Bertilimumab
From Wikipedia, the free encyclopedia
| Monoclonal antibody | |
|---|---|
| Type | Whole antibody |
| Source | Human |
| Target | CCL11 (eotaxin-1) |
| Clinical data | |
| ATC code |
|
| Identifiers | |
| CAS Number | |
| ChemSpider |
|
| UNII | |
  (what is this?) (verify) | |
Bertilimumab is a human monoclonal antibody that binds to eotaxin-1, an important regulator of overall eosinophil function.
It was discovered by Cambridge Antibody Technology using their phage display technology.[1] Named CAT-213 during early discovery and development by CAT, it was to be used to treat severe allergic disorders.[2]
In January 2007, CAT licensed the drug for treatment of allergy disorders to iCo Therapeutics Inc.[3] iCo Therapeutics Inc. is a Vancouver-based reprofiling company focused on redosing or reformulating drugs with clinical history for new or expanded indications - a so-called 'search and development company'.[4]

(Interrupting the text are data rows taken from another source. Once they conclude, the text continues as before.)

Lemma add_float64_nonneg x y :
  0 <= x -> 0 <= y ->
  0 <= add_float64 x y /\ (add_float64 x y = 0 <-> x = 0 /\ y = 0).
Proof.
  intros Hx Hy. unfold add_float64.
  destruct (round_float64_sign (x + y)) as (Hp & _ & Hz).
  destruct (Z.eq_dec (x + y) 0) as [E|E].
  - rewrite (Hz E). split; [lia|]. split; [lia|reflexivity].
  - specialize (Hp ltac:(lia)). split; [lia|]. split; lia.
Qed.

Lemma sums_nonneg l r :
  sums add_float64 0 l r -> Forall (Z.le 0) l ->
  0 <= r /\ (r = 0 <-> Forall (eq 0) l).
Proof.
  induction 1 as [|x|l1 l2 r1 r2 H1 IH1 H2 IH2|l l' r Hp H IH]; intros Hl.
  - split; [lia|]. split; auto.
  - apply Forall_inv in Hl. split; [exact Hl|]. split.
    + intros ->. constructor; [reflexivity|constructor].
    + intros F. apply Forall_inv in F. auto.
  - apply Forall_app in Hl as [Hl1 Hl2].
    destruct (IH1 Hl1) as [P1 Z1]. destruct (IH2 Hl2) as [P2 Z2].
    destruct (add_float64_nonneg r1 r2 P1 P2) as [P Z]. split; [exact P|].
    rewrite Z, Z1, Z2, Forall_app. reflexivity.
  - assert (Forall (Z.le 0) l) as Hl'
      by (rewrite Hp; exact Hl).
    destruct (IH Hl') as [P Z]. split; [exact P|].
    rewrite Z, Hp. reflexivity.
Qed.

Lemma zsum_zero_all l : Forall (Z.le 0) l ->
  (zsum l = 0 <-> Forall (eq 0) l).
Proof.
  induction 1 as [|x l Hx Hl IH]; [split; auto|].
  pose proof (zsum_nonneg l Hl) as Hs. cbn [zsum fold_right].
  fold (zsum l). split.
  - intros E. constructor; [lia|]. apply IH. lia.
  - intros F. inversion F as [|? ? F1 F2]; subst. apply IH in F2. lia.
Qed.

(** On weights that are not negative, the [float64] sum is zero exactly
    when the exact sum is. *)
Lemma weights_sum_zero_iff w :
  Forall (Z.le 0) w -> (weights_sum w = 0 <-> zsum w = 0).
Proof.
  intros Hw. unfold weights_sum.
  assert (Forall (Z.le 0) (map round_float64 w)) as Hr.
  { apply Forall_map. eapply Forall_impl; [|exact Hw]. intros z Hz. simpl.
    destruct (round_float64_sign z) as (Hp & _ & H0).
    destruct (Z.eq_dec z 0) as [E|E]; [rewrite (H0 E); lia|].
    specialize (Hp ltac:(lia)). lia. }
  destruct (sums_nonneg _ _ (buffered_sum_sums add_float64 0 _) Hr) as [_ Z].
  rewrite Z, (zsum_zero_all w Hw). rewrite Forall_map.
  split; intros F; (eapply Forall_impl; [|exact F]); intros z Hz; simpl in *.
  - destruct (round_float64_sign z) as (Hp & Hn & _).
    destruct (Z.lt_trichotomy z 0) as [L|[E|G]];
      [specialize (Hn L)|exact (eq_sym E)|specialize (Hp G)]; lia.
  - subst z. reflexivity.
Qed.


(* ------------------------------------------------------------------ *)
(** ** [np.average] *)

Lemma np_average_ok a w :
  length a = length w -> weights_sum w <> 0 ->
  np_average a w = Ok (average_of a w).
Proof.
  intros Hl Hz. unfold np_average, average_of.
  rewrite Hl, Nat.eqb_refl. simpl.
  rewrite fsum_of_int.
  destruct (Z.eqb_spec (weights_sum w) 0); [contradiction|reflexivity].
Qed.

Lemma np_average_zero a w :
  length a = length w -> weights_sum w = 0 ->
  np_average a w = Raise ZeroDivisionError.
Proof.
  intros Hl Hz. unfold np_average.
  rewrite Hl, Nat.eqb_refl. simpl.
  rewrite Hz. reflexivity.
Qed.

Lemma np_average_Ok_inv a w x :
  np_average a w = Ok x ->
  length a = length w /\ weights_sum w <> 0 /\ x = average_of a w.
Proof.
  unfold np_average.
  destruct (Nat.eqb_spec (length a) (length w)) as [Hl|Hl]; simpl; [|discriminate].
  rewrite fsum_of_int.
  destruct (Z.eqb_spec (weights_sum w) 0) as [Hz|Hz]; [discriminate|].
  intros E. injection E as <-. unfold average_of. auto.
Qed.

Lemma average_of_weighted a w :
  average_of a w = Spec.weighted a w.
Proof. unfold average_of, Spec.weighted. rewrite fsum_of_int. reflexivity. Qed.

(* ------------------------------------------------------------------ *)
(** ** When the call returns and when it raises *)

Lemma per_class_of_lengths cm :
  length (precision (per_class_of cm)) = shape0 cm /\
  length (recall (per_class_of cm)) = shape0 cm /\
  length (f1_score (per_class_of cm)) = shape0 cm /\
  length (balanced_accuracy (per_class_of cm)) = shape0 cm /\
  length (weighted_accuracy (per_class_of cm)) = shape0 cm /\
  length (mcc (per_class_of cm)) = shape0 cm.
Proof.
  unfold per_class_of, lists_of. cbn [precision recall f1_score
    balanced_accuracy weighted_accuracy mcc].
  rewrite !length_map, !length_seq. repeat split; reflexivity.
Qed.

Lemma np_sum_axis1_length cm : length (np_sum_axis1 cm) = shape0 cm.
Proof. unfold np_sum_axis1. rewrite length_map. reflexivity. Qed.

Lemma calculate_ok cm :
  rectangular cm = true -> (shape0 cm <= shape1 cm)%nat ->
  weights_sum (np_sum_axis1 cm) <> 0 ->
  calculate_classification_metrics cm = Ok (metrics_of cm).
Proof.
  intros Hrect Hle Hz. unfold calculate_classification_metrics.
  rewrite class_loop_square by assumption.
  destruct (per_class_of_lengths cm) as (H1 & H2 & H3 & H4 & H5 & H6).
  pose proof (np_sum_axis1_length cm) as Hw.
  cbn [mbind result_bind].
  rewrite !np_average_ok by congruence.
  reflexivity.
Qed.

Lemma calculate_zero_weights cm :
  rectangular cm = true -> (shape0 cm <= shape1 cm)%nat ->
  weights_sum (np_sum_axis1 cm) = 0 ->
  calculate_classification_metrics cm = Raise ZeroDivisionError.
Proof.
  intros Hrect Hle Hz. unfold calculate_classification_metrics.
  rewrite class_loop_square by assumption.
  destruct (per_class_of_lengths cm) as (H1 & _).
  pose proof (np_sum_axis1_length cm) as Hw.
  cbn [mbind result_bind].
  rewrite (np_average_zero (precision (per_class_of cm))) by congruence.
  reflexivity.
Qed.


(* ------------------------------------------------------------------ *)
(** ** Exactness of the integer arithmetic on small totals *)

Lemma pow4_bounds n m :
  0 <= n -> n ^ 4 <= m -> n <= m /\ n * n <= m /\ n * n * n * n <= m.
Proof.
  intros Hn Hm. replace (n ^ 4) with (n * n * n * n) in Hm by ring.
  destruct (Z.eq_dec n 0) as [->|Hz]; [lia|].
  assert (n <= n * n) as H1 by nia.
  assert (n * n <= n * n * n * n) as H2.
  { replace (n * n * n * n) with ((n * n) * (n * n)) by ring.
    set (q := n * n) in *. nia. }
  lia.
Qed.

Lemma cube_le_pow4 n : 0 <= n -> n * n * n <= n * n * n * n.
Proof.
  intros Hn. destruct (Z.eq_dec n 0) as [->|Hz]; [reflexivity|].
  assert (0 <= n * n) as H2 by (apply Z.mul_nonneg_nonneg; lia).
  assert (0 <= n * n * n) as H3 by (apply Z.mul_nonneg_nonneg; lia).
  replace (n * n * n) with (n * n * n * 1) at 1 by ring.
  apply Z.mul_le_mono_nonneg_l; lia.
Qed.

Lemma mul_bound a b n m :
  0 <= a <= n -> 0 <= b <= m -> 0 <= a * b <= n * m.
Proof. intros Ha Hb. nia. Qed.

Lemma counts_ok_rep tp fp fn tn :
  counts_ok tp fp fn tn -> counts_rep tp fp fn tn.
Proof.
  intros (H1 & H2 & H3 & H4 & H5). unfold counts_rep.
  assert (0 <= tp + fp + fn + tn) as Hn by lia.
  destruct (pow4_bounds _ _ Hn H5) as (B & _). auto.
Qed.

Local Ltac exact_op :=
  unfold Int64.add, Int64.sub, Int64.mul; apply wrap_in_range;
  unfold Int64.in_range, Int64.min_int, Int64.max_int in *.

Section Sums.

Variables tp fp fn tn : Z.
Hypothesis Hrep : counts_rep tp fp fn tn.

Lemma add_tp_fp : Int64.add tp fp = tp + fp.
Proof. destruct Hrep as (?&?&?&?&?). exact_op. lia. Qed.
Lemma scan_plain (m : char) (carrier : text) :
  forall acc, ~ In m carrier ->
  scan m carrier acc
  = decode_bits acc (repeat false (List.length carrier - 1)).
Proof.
  induction carrier as [|c carrier IH]; intros acc Hm; [reflexivity|].
  destruct carrier as [|d carrier]; [reflexivity|].
  assert (Hd : (d =? m)%N = false).
  { apply N.eqb_neq; intros ->; apply Hm; right; left; reflexivity. }
  assert (Hm' : ~ In m (d :: carrier))
    by (intros Hin; apply Hm; right; exact Hin).
  rewrite scan_step, Hd.
  replace (List.length (c :: d :: carrier) - 1)
    with (S (List.length (d :: carrier) - 1)) by (simpl; lia).
  change (repeat false (S (List.length (d :: carrier) - 1)))
    with (false :: repeat false (List.length (d :: carrier) - 1)).
  rewrite decode_bits_step.
  destruct (accumulate acc false); [reflexivity| |]; rewrite IH by exact Hm';
    reflexivity.
Qed.

Lemma interleave_head (m d : char) (carrier : text) (bits : list bool) :
  exists tail, interleave m (d :: carrier) bits = d :: tail.
Proof. destruct bits as [|bit bits]; simpl; eauto. Qed.

Lemma interleave_step (m c : char) (carrier : text) (bit : bool)
      (bits : list bool) :
  interleave m (c :: carrier) (bit :: bits)
  = c :: (if bit then [m] else []) ++ interleave m carrier bits.
Proof. reflexivity. Qed.

Lemma scan_interleave (m : char) (bits : list bool) :
  forall carrier acc,
    ~ In m carrier -> List.length bits < List.length carrier ->
    scan m (interleave m carrier bits) acc
    = decode_bits acc
        (bits ++ repeat false (List.length carrier - List.length bits - 1)).
Proof.
  induction bits as [|bit bits IH]; intros carrier acc Hm Hlen.
  - rewrite interleave_nil_bits, scan_plain by exact Hm.
    simpl. rewrite Nat.sub_0_r. reflexivity.
  - destruct carrier as [|c [|d carrier]]; simpl in Hlen; try lia.
    assert (Hd : (d =? m)%N = false).
    { apply N.eqb_neq; intros ->; apply Hm; right; left; reflexivity. }
    assert (IH' : forall acc',
               scan m (interleave m (d :: carrier) bits) acc'
               = decode_bits acc'
                   (bits ++ repeat false
                      (List.length (c :: d :: carrier)
                       - List.length (bit :: bits) - 1))).
    { intros acc'. rewrite IH.
      - reflexivity.
      - intros Hin; apply Hm; right; exact Hin.
      - simpl; lia. }
    clear IH. rewrite interleave_step.
    destruct (interleave_head m d carrier bits) as (tail & Htail).
    rewrite <- app_comm_cons, decode_bits_step.
    destruct bit.
    + change (c :: [m] ++ interleave m (d :: carrier) bits)
        with (c :: m :: interleave m (d :: carrier) bits).
      rewrite scan_step, N.eqb_refl.
      destruct (accumulate acc true); [reflexivity| |]; rewrite IH';
        reflexivity.
    + change (c :: [] ++ interleave m (d :: carrier) bits)
        with (c :: interleave m (d :: carrier) bits).
      rewrite Htail, scan_step, Hd, <- Htail.
      destruct (accumulate acc false); [reflexivity| |]; rewrite IH';
        reflexivity.
Qed.
Lemma returns_ret {A} P (a : A) (Q : A → Prop) : Q a → returns P (mret a) Q.
Proof. intros HQ s HP. by exists a, s. Qed.

Lemma returns_bind {A B} P (m : M S A) (f : A → M S B) Q R :
  returns P m Q → (∀ a, Q a → returns P (f a) R) → returns P (m ≫= f) R.
Proof.
  intros Hm Hf s HP. destruct (Hm s HP) as (a & s1 & Hrun & HP1 & HQ).
  destruct (Hf a HQ s1 HP1) as (b & s2 & Hrun2 & HP2 & HR).
  exists b, s2. split; [|done].
  unfold mbind, M_bind. by rewrite Hrun.
Qed.

Lemma returns_weaken {A} P (m : M S A) (Q Q' : A → Prop) :
  returns P m Q → (∀ a, Q a → Q' a) → returns P m Q'.
Proof.
  intros Hm HQ s HP. destruct (Hm s HP) as (a & s' & ? & ? & ?).
  exists a, s'. auto.
Qed.

Lemma returns_modify P (f : S → S) :
  (∀ s, P s → P (f s)) → returns P (modify f) (λ _, True).
Proof. intros Hf s HP. exists tt, (f s). auto. Qed.

Lemma returns_when_some {A} P (o : option A) (f : A → M S unit) :
  (∀ a, o = Some a → returns P (f a) (λ _, True)) → returns P (when_some o f) (λ _, True).
Proof.
  intros Hf. destruct o as [a|]; simpl; [by apply Hf|]. by apply returns_ret.
Qed.

Lemma returns_call_match P s re :
  returns P (call_match (VString s) re) (λ o, o = String_match s re).
Proof. by apply returns_ret. Qed.

Lemma returns_call_matchAll P s re :
  returns P (call_matchAll (VString s) re) (λ l, l = String_matchAll s re).
Proof. by apply returns_ret. Qed.

Lemma returns_call_split P s re :
  returns P (call_split (VString s) re) (λ l, l = String_split s re).
Proof. by apply returns_ret. Qed.

Lemma returns_on_group {A} P m i (f : jstring → A) (Q : A → Prop) :
  is_Some (group m i) → (∀ g, Q (f g)) → returns P (on_group m i f) Q.
Proof.
  intros [g Hg] HQ. unfold on_group. rewrite Hg. by apply returns_ret.
Qed.

Lemma returns_mapM {A B} P (f : A → M S B) (Q : B → Prop) l :
  (∀ x, In x l → returns P (f x) Q) → returns P (mapM f l) (Forall Q).
Proof.
  induction l as [|x l IH]; intros Hf; simpl.
  - by apply returns_ret.
  - eapply returns_bind; [apply Hf; by left|]. intros y Hy.
    eapply returns_bind; [apply IH; intros; apply Hf; by right|]. intros k Hk.
    apply returns_ret. by constructor.
Qed.

(** The result of an extractor whose body ends normally. *)
Lemma extractor_returns P init (body : M S unit) :
  P init → returns P body (λ _, True) →
  ∃ r, extractor init body = Normal r ∧ P r ∧ (body init).1 = Normal tt ∧ (body init).2 = r.
Proof.
  intros HP Hb. destruct (Hb init HP) as ([] & r & Hrun & HPr & _).
  exists r. unfold extractor, try_catch, mbind, M_bind, get. rewrite Hrun. by simpl.
Qed.

(** The result of an extractor on an argument that is not a string: the
    first statement throws, and the record is still the initial one. *)
Lemma extractor_throws init (body : M S unit) e :
  body init = (Throw e, init) → extractor init body = Normal init.
Proof.
  intros Hrun. unfold extractor, try_catch, mbind, M_bind, get. by rewrite Hrun.
Qed.

(** The [catch] does not undo what the body did before it threw. *)
Lemma extractor_keeps_partial_result init (f : S → S) e :
  extractor init (modify f ;; throw e) = Normal (f init).
Proof. reflexivity. Qed.

End Logic.

(** ** The bodies of the extractors on strings *)

Lemma length_slice0 {A} n (l : list A) : (length (Js.slice0 n l) ≤ n)%nat.
Proof. unfold Js.slice0. rewrite length_take. lia. Qed.


Ltac group_ok :=
  match goal with
  | H : Regex.String_match _ _ = Some _ |- is_Some (Regex.group _ _) =>
    eapply String_match_group; [exact H|vm_compute; tauto]
  end.

(** One step of a body: a match of the text, a method called on a group,
    an assignment that keeps the invariant. *)
Ltac bind_match :=
  eapply returns_bind; [apply returns_call_match|]; cbv beta; intros ? ->.
Ltac bind_group :=
  eapply returns_bind;
  [apply (returns_on_group _ _ _ _ (λ _, True)); [group_ok|done]|]; intros ? _.
Ltac bind_when :=
  eapply returns_bind; [apply returns_when_some; intros ? ?|intros _ _].
Ltac assign := apply returns_modify; intros ? Hinv.

Section InsightForgeFacts.
Import Js Regex Effects Patterns InsightForge.

Lemma InsightForge_body_returns s : returns capped (body (VString s)) (λ _, True).
Proof.
  unfold body.
  bind_match. bind_when. { bind_group. by assign. }
  bind_match. bind_match. bind_match.
  bind_when. { by assign. }
  bind_when. { by assign. }
  bind_when. { by assign. }
  bind_match. bind_when. { bind_group. by assign. }
  bind_match. bind_when.
  { bind_group.
    eapply returns_bind.
    { apply (returns_mapM _ _ (λ _, True)). intros l _. unfold fact_of_line.
      destruct (String_match l re_fact_line) eqn:?.
      - apply returns_on_group; [group_ok|done].
      - by apply returns_ret. }
    intros fs _. assign. split_and!; [|apply Hinv..]. exact (length_slice0 _ _). }
  bind_match. bind_when.
  { bind_group.
    eapply returns_bind.
    { apply (returns_mapM _ _ (λ _, True)). intros b _. unfold entity_of_block.
      destruct (String_match b re_entity_name) eqn:?.
      - bind_group. bind_group. by apply returns_ret.
      - eapply returns_bind; [apply (returns_ret _ _ (λ _, True)); done|]. intros ? _.
        eapply returns_bind; [apply (returns_ret _ _ (λ _, True)); done|]. intros ? _.
        by apply returns_ret. }
    intros es _. assign. split_and!; [apply Hinv| |apply Hinv]. exact (length_slice0 _ _). }
  bind_match. apply returns_when_some. intros m Hm.
  bind_group.
  eapply returns_bind.
  { apply (returns_mapM _ _ (λ _, True)). intros l _. unfold relation_of_line.
    destruct (String_match l re_relation_line) eqn:?.
    - bind_group. bind_group. bind_group. by apply returns_ret.
    - by apply returns_ret. }
  intros rs _. assign. split_and!; [apply Hinv..|]. exact (length_slice0 _ _).
Qed.

End InsightForgeFacts.

Section PanoramaFacts.
Import Js Regex Effects Patterns Panorama.

Lemma Panorama_body_returns s : returns capped (body (VString s)) (λ _, True).
Proof.
  unfold body.
  bind_match. bind_when. { bind_group. by assign. }
  bind_match. bind_match. bind_match. bind_match.
  bind_when. { by assign. }
  bind_when. { by assign. }
  bind_when. { by assign. }
  bind_when. { by assign. }
  bind_match. bind_when.
  { bind_group. assign. split; [|apply Hinv]. exact (length_slice0 _ _). }
  bind_match. apply returns_when_some. intros m Hm.
  bind_group.
  eapply returns_bind.
  { apply (returns_mapM _ _ (λ _, True)). intros l _. unfold entity_of_line.
    destruct (String_match l re_entity_line) eqn:?.
    - bind_group. bind_group. by apply returns_ret.
    - by apply returns_ret. }
  intros es _. assign. split; [apply Hinv|]. exact (length_slice0 _ _).
Qed.

End PanoramaFacts.

Section QuickSearchFacts.
Import Js Regex Effects Patterns QuickSearch.

Lemma QuickSearch_body_returns s : returns capped (body (VString s)) (λ _, True).
Proof.
  unfold body.
  bind_match. bind_when. { bind_group. by assign. }
  bind_match. bind_when. { by assign. }
  bind_match. apply returns_when_some. intros m Hm.
  bind_group. assign. exact (length_slice0 _ _).
Qed.

End QuickSearchFacts.

Section InterviewFacts.
Import Js Regex Effects Patterns Interview.

Lemma questions_of_returns qText : returns (λ _, True) (questions_of qText) (λ _, True).
Proof.
  unfold questions_of. destruct (0 <? _)%nat; [|by apply returns_ret].
  destruct (String_match qText re_first_question) eqn:?.
  - bind_group. by apply returns_ret.
  - by apply returns_ret.
Qed.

iCo Therapeutics Inc. renamed the drug from CAT-213 to iCo-008 and, at that stage, planned to initiate a Phase II clinical trial in patients with vernal keratoconjunctivitis.[5]
In March 2008, iCo announced iCo-008 had been in 126 patients in Phase I and II clinical trials. The drug substance had been manufactured by Lonza, in its cGMP facilities in Slough, UK. Subsequently, iCo moved the drug substance to a fill-finish site for the final stage of manufacturing. iCo reported that the iCo-008 drug product was within specifications and contained a high antibody yield.[6]